|
01/07/2006
Marebito di Takashi Shimizu (Jap, 2004)

Un cameraman, ossessionato dalla rappresentazione del terrore, finisce quasi per caso nei sotterranei di Tokyo. Imbattutosi i una bellissima ragazza, nuda e in catene, decide di liberarla e di portarla nel suo appartamento. Ma al di là dell'aspetto la ragazza, che l'uomo chiama F., ha ben poco di umano e sembra potersi nutrire solo di sangue.
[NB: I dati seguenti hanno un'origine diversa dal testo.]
Lemma lines_never_both_low_witness :
  reachable 32 (fun _ _ => 0) (after_send 32 (fun _ _ => 0) UInt32 3 4 initial)
  /\ set_low_calls (snd (tick 32 (fun _ _ => 0)
                          (after_send 32 (fun _ _ => 0) UInt32 3 4 initial)))
     = [(D0, SetLow)].
Proof.
  assert (H : reachable 32 (fun _ _ => 0)
                (after_send 32 (fun _ _ => 0) UInt32 3 4 initial))
    by (apply reachable_send, reachable_initial).
  split; [exact H|].
  apply (lines_never_both_low 32 (fun _ _ => 0) ltac:(lia) _ H); reflexivity.
Defined.

Lemma code_packs_facility_and_id_witness :
  10 <= 26 <= 64 /\ 0 <= 255 <= 255 /\ 0 <= 65535 < 2 ^ (26 - 10)
  /\ raw_code 32 (fun _ _ => 0) 26 255 65535 = Z.lor (Z.shiftl 255 (26 - 10)) 65535.
Proof.
  split; [lia|]. split; [lia|]. split; [lia|].
  apply (code_packs_facility_and_id 32 (fun _ _ => 0) ltac:(lia) 26 255 65535); lia.
Defined.

Lemma send_history_independent_witness :
  state_ initial = IDLE
  /\ state_ (mkWiegand IDLE Pin_new Pin_new 7 (2 ^ 32 - 1) 4 13 0) = IDLE
  /\ 1 <= 4 <= 64 /\ 0 <= 3 < 2 ^ type_bits UInt32
  /\ forall k,
       snd (run 32 (fun _ _ => 0) k (after_send 32 (fun _ _ => 0) UInt32 3 4 initial))
       = snd (run 32 (fun _ _ => 0) k
                  (after_send 32 (fun _ _ => 0) UInt32 3 4
                     (mkWiegand IDLE Pin_new Pin_new 7 (2 ^ 32 - 1) 4 13 0))).
Proof.
  split; [reflexivity|]. split; [reflexivity|]. split; [lia|]. split; [cbn; lia|].
  apply (send_history_independent 32 (fun _ _ => 0) ltac:(lia) UInt32 3 4 initial
           (mkWiegand IDLE Pin_new Pin_new 7 (2 ^ 32 - 1) 4 13 0));
    [reflexivity | reflexivity | lia | cbn; lia].
Defined.

Lemma send_zero_bits_wraps_witness :
  state_ initial = IDLE
  /\ send_bits_ (fst (run 32 (fun _ _ => 0) 2
                          (after_send 32 (fun _ _ => 0) UInt32 3 0 initial)))
     = 2 ^ 32 - 1.
Proof.
  split; [reflexivity|].
  apply (send_zero_bits_wraps 32 (fun _ _ => 0) ltac:(lia) UInt32 3 initial).
  reflexivity.
Defined.

Lemma idle_pins_floating_witness :
  idle_floating initial
  /\ idle_floating (fst (tick 32 (fun _ _ => 0) initial)).
Proof.
  destruct (idle_pins_floating 32 (fun _ _ => 0)) as (Hinit & Hstep & _).
  split; [exact Hinit|]. apply (Hstep initial Hinit).
Defined.

(** ** Instances of the further properties *)

Lemma add_parity_fits_width_witness :
  Z.even 26 = true /\ 2 <= 26 <= 64 /\ 0 <= 4096 < 2 ^ (26 - 2)
  /\ 0 <= add_parity 32 (fun _ _ => 0) 26 UInt32 4096 < 2 ^ 26.
Proof.
  split; [reflexivity|]. split; [lia|]. split; [lia|].
  apply (add_parity_fits_width 32 (fun _ _ => 0) ltac:(lia) 26 UInt32 4096);
    [reflexivity | lia | lia].
Defined.

Lemma add_parity_bit_layout_witness :
  Z.even 26 = true /\ 2 <= 26 <= 64 /\ 26 - 1 <= type_bits UInt32
  /\ 0 <= 4096 < 2 ^ (26 - 2)
  /\ Z.testbit (add_parity 32 (fun _ _ => 0) 26 UInt32 4096) (26 - 1)
     = even_parity 26 4096.
Proof.
  split; [reflexivity|]. split; [lia|]. split; [cbn; lia|]. split; [lia|].
  apply (add_parity_bit_layout 32 (fun _ _ => 0) ltac:(lia) 26 UInt32 4096);
    [reflexivity | lia | cbn; lia | lia].
Defined.

Lemma wire_word_parity_check_witness :
  Z.even 26 = true /\ 2 <= 26 <= 64 /\ 26 - 1 <= type_bits UInt32
  /\ 0 <= 4096 < 2 ^ (26 - 2)
  /\ Nat.odd (count_bits (add_parity 32 (fun _ _ => 0) 26 UInt32 4096) 0
                         (Z.to_nat (26 / 2))) = true.
Proof.
  split; [reflexivity|]. split; [lia|]. split; [cbn; lia|]. split; [lia|].
  apply (wire_word_parity_check 32 (fun _ _ => 0) ltac:(lia) 26 UInt32 4096);
    [reflexivity | lia | cbn; lia | lia].
Defined.

Lemma code_fields_recovered_witness :
  Z.even 26 = true /\ 10 <= 26 <= 64 /\ 0 <= 200 <= 255
  /\ 0 <= 12345 < 2 ^ (26 - 10)
  /\ Z.shiftr (code 32 (fun _ _ => 0) 26 200 12345) (26 - 9) mod 2 ^ 8 = 200
  /\ Z.shiftr (code 32 (fun _ _ => 0) 26 200 12345) 1 mod 2 ^ (26 - 10) = 12345.
Proof.
  split; [reflexivity|]. split; [lia|]. split; [lia|]. split; [lia|].
  apply (code_fields_recovered 32 (fun _ _ => 0) ltac:(lia) 26 200 12345);
    [reflexivity | lia | lia | lia].
Defined.

Lemma raw_code_id_overflow_witness :
  10 <= 26 <= 64 /\ 0 <= 1 <= 255 /\ 0 <= 2 ^ 17 + 5 < 2 ^ type_bits (R_type 26)
  /\ Z.shiftr (raw_code 32 (fun _ _ => 0) 26 1 (2 ^ 17 + 5)) (26 - 10)
     = Z.lor 1 (Z.shiftr (2 ^ 17 + 5) (26 - 10)).
Proof.
  split; [lia|]. split; [lia|]. split; [cbn; lia|].
  apply (raw_code_id_overflow 32 (fun _ _ => 0) ltac:(lia) 26 1 (2 ^ 17 + 5));
    [lia | lia | cbn; lia].
Defined.

Lemma job_terminates_witness :
  state_ initial = IDLE /\ 1 <= 100 < 2 ^ 32
  /\ state_ (fst (run 32 (fun _ _ => 0) (Z.to_nat (4 * (100 - 1) + 2))
                      (after_send 32 (fun _ _ => 0) UInt64 3 100 initial))) = IDLE.
Proof.
  split; [reflexivity|]. split; [lia|].
  apply (job_terminates 32 (fun _ _ => 0) ltac:(lia) UInt64 3 100 initial);
    [reflexivity | lia].
Defined.

Lemma busy_send_leaves_job_witness :
  state_ initial = IDLE /\ 1 <= 4 <= 64 /\ 0 <= 3 < 2 ^ type_bits UInt32
  /\ (5 < Z.to_nat (4 * (4 - 1) + 2))%nat
  /\ fst (fst (send 32 (fun _ _ => 0) UInt32 5 26
                 (fst (run 32 (fun _ _ => 0) 5
                         (after_send 32 (fun _ _ => 0) UInt32 3 4 initial)))))
     = false.
Proof.
  split; [reflexivity|]. split; [lia|]. split; [cbn; lia|]. split; [cbn; lia|].
  apply (busy_send_leaves_job 32 (fun _ _ => 0) ltac:(lia) UInt32 3 4 initial
           UInt32 5 26 5); [reflexivity | lia | cbn; lia | cbn; lia].
Defined.

Lemma second_job_after_first_witness :
  state_ initial = IDLE /\ 1 <= 4 <= 64 /\ 0 <= 3 < 2 ^ type_bits UInt32
  /\ 1 <= 3 <= 64 /\ 0 <= 5 < 2 ^ type_bits UInt32
  /\ snd (run 32 (fun _ _ => 0) (Z.to_nat (4 * (3 - 1) + 2))
            (after_send 32 (fun _ _ => 0) UInt32 5 3
               (fst (run 32 (fun _ _ => 0) (Z.to_nat (4 * (4 - 1) + 2) + 2)
                       (after_send 32 (fun _ _ => 0) UInt32 3 4 initial)))))
     = bit_frames true (code_bits 5 3).
Proof.
  split; [reflexivity|]. split; [lia|]. split; [cbn; lia|].
  split; [lia|]. split; [cbn; lia|].
  apply (second_job_after_first 32 (fun _ _ => 0) ltac:(lia) UInt32 3 4 UInt32 5 3
           initial 2); [reflexivity | lia | cbn; lia | lia | cbn; lia].
Defined.

Lemma high_code_bits_ignored_witness :
  state_ initial = IDLE /\ 1 <= 4 <= 64
  /\ 0 <= 3 < 2 ^ type_bits UInt64 /\ 0 <= 3 + 2 ^ 40 < 2 ^ type_bits UInt64
  /\ 3 mod 2 ^ 4 = (3 + 2 ^ 40) mod 2 ^ 4
  /\ snd (run 32 (fun _ _ => 0) 14 (after_send 32 (fun _ _ => 0) UInt64 3 4 initial))
     = snd (run 32 (fun _ _ => 0) 14
              (after_send 32 (fun _ _ => 0) UInt64 (3 + 2 ^ 40) 4 initial)).
Proof.
  split; [reflexivity|]. split; [lia|]. split; [cbn; lia|]. split; [cbn; lia|].
  split; [reflexivity|].
  apply (high_code_bits_ignored 32 (fun _ _ => 0) ltac:(lia) UInt64 3 (3 + 2 ^ 40) 4
           initial 14); [reflexivity | lia | cbn; lia | cbn; lia | reflexivity].
Defined.

Lemma narrow_code_zero_extended_witness :
  state_ initial = IDLE /\ 32 < 34 <= 64 /\ 0 <= 5 < 2 ^ 32
  /\ snd (run 32 (fun _ _ => 0) (Z.to_nat (4 * (34 - 1) + 2))
            (after_send 32 (fun _ _ => 0) UInt32 5 34 initial))
     = bit_frames true (repeat false (Z.to_nat (34 - 32)) ++ code_bits 5 32).
Proof.
  split; [reflexivity|]. split; [lia|]. split; [lia|].
  apply (narrow_code_zero_extended 32 (fun _ _ => 0) ltac:(lia) 5 34 initial);
    [reflexivity | lia | lia].
Defined.

Lemma send_code_frames_witness :
  state_ initial = IDLE /\ Z.even 26 = true /\ 10 <= 26 <= 64
  /\ 0 <= 200 <= 255 /\ 0 <= 12345 < 2 ^ (26 - 10)
  /\ snd (run 32 (fun _ _ => 0) (Z.to_nat (4 * (26 - 1) + 2))
            (after_send 32 (fun _ _ => 0) (R_type 26)
               (code 32 (fun _ _ => 0) 26 200 12345) 26 initial))
     = bit_frames true
         (even_parity 26 (raw_code 32 (fun _ _ => 0) 26 200 12345)
          :: bits_from 200 7 8
          ++ bits_from 12345 (26 - 11) (Z.to_nat (26 - 10))
          ++ [odd_parity 26 (raw_code 32 (fun _ _ => 0) 26 200 12345)]).
Proof.
  split; [reflexivity|]. split; [reflexivity|]. split; [lia|].
  split; [lia|]. split; [lia|].
  apply (send_code_frames 32 (fun _ _ => 0) ltac:(lia) 26 200 12345 initial);
    [reflexivity | reflexivity | lia | lia | lia].
Defined.

Lemma pulse_is_driven_witness :
  reachable 32 (fun _ _ => 0) (after_send 32 (fun _ _ => 0) UInt32 3 4 initial)
  /\ driven_low (d0_pin_ (fst (tick 32 (fun _ _ => 0)
                                 (after_send 32 (fun _ _ => 0) UInt32 3 4 initial)))).
Proof.
  assert (H : reachable 32 (fun _ _ => 0)
                (after_send 32 (fun _ _ => 0) UInt32 3 4 initial))
    by (apply reachable_send, reachable_initial).
  split; [exact H|].
  apply (pulse_is_driven 32 (fun _ _ => 0) ltac:(lia) _ H); reflexivity.
Defined.

Lemma mask_is_one_hot_witness :
  reachable_supported 32 (fun _ _ => 0)
    (fst (tick 32 (fun _ _ => 0) (after_send 32 (fun _ _ => 0) UInt32 3 4 initial)))
  /\ exists k, 0 <= k <= 31
       /\ mask_bit_ (fst (tick 32 (fun _ _ => 0)
                            (after_send 32 (fun _ _ => 0) UInt32 3 4 initial)))
          = 2 ^ k.
Proof.
  assert (H : reachable_supported 32 (fun _ _ => 0)
                (fst (tick 32 (fun _ _ => 0)
                        (after_send 32 (fun _ _ => 0) UInt32 3 4 initial)))).
  { apply supported_tick, supported_send; [apply supported_initial|lia|cbn; lia]. }
  split; [exact H|].
  apply (mask_is_one_hot 32 (fun _ _ => 0) ltac:(lia) _ H).
Defined.

Lemma receiving_unreachable_witness :
  reachable 32 (fun _ _ => 0) (after_send 32 (fun _ _ => 0) UInt32 3 4 initial)
  /\ state_ (after_send 32 (fun _ _ => 0) UInt32 3 4 initial) <> RECEIVING.
Proof.
  assert (H : reachable 32 (fun _ _ => 0)
                (after_send 32 (fun _ _ => 0) UInt32 3 4 initial))
    by (apply reachable_send, reachable_initial).
  split; [exact H|].
  apply (receiving_unreachable 32 (fun _ _ => 0) _ H).
Defined.

Lemma output_switch_never_pulls_low_witness :
  reachable 32 (fun _ _ => 0) (after_send 32 (fun _ _ => 0) UInt32 3 4 initial)
  /\ ~ driven_low (output_switching
                     (d0_pin_ (after_send 32 (fun _ _ => 0) UInt32 3 4 initial))).
Proof.
  assert (H : reachable 32 (fun _ _ => 0)
                (after_send 32 (fun _ _ => 0) UInt32 3 4 initial))
    by (apply reachable_send, reachable_initial).
  split; [exact H|].
  apply (output_switch_never_pulls_low 32 (fun _ _ => 0) ltac:(lia) _ H);
    reflexivity.
Defined.


Lemma add_parity_layout_wide_witness :
  Z.even 26 = true /\ 2 <= 26 <= 64 /\ type_bits (R_type 26) <= type_bits UInt32
  /\ add_parity 32 (fun _ _ => 0) 26 UInt32 4096
     = Z.lor (Z.lor (wrap (type_bits (R_type 26)) (Z.shiftl 4096 1))
                    (Z.shiftl (Z.b2z (even_parity 26 4096)) (26 - 1)))
             (Z.b2z (odd_parity 26 4096)).
Proof.
  split; [reflexivity|]. split; [lia|]. split; [cbn; lia|].
  apply (add_parity_layout_wide 32 (fun _ _ => 0) ltac:(lia) 26 UInt32 4096);
    [reflexivity | lia | cbn; lia].
Defined.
Shimizu che non (ri)gira l'ennesimo Ju-on è un evento, di per sé. Abbandonate, per una volta, case infestate e spettri vendicativo-ricorsivi, il regista giapponese si confronta con una storia strana e visionaria, che mescola fantasy e horror procedendo al ritmo lento che sempre scandisce i suoi film. Il cinema di Shimizu, però, non possiede la potenza visiva e disturbante di quello di Tsukamoto, perfetto nel ruolo del cameraman allucinato e alienato. Il risultato, quindi, è un film affascinante, d'atmosfera, ma che non riesce a colpire a fondo l'immaginario dello spettatore, anche perché tutto sa un po' di già visto. Un'opera riflessiva, stralunata, visionaria, come lo sguardo della telecamera del protagonista. Per fan di Tsukamoto. Il dvd lo trovate in Italia a 7,9 euro.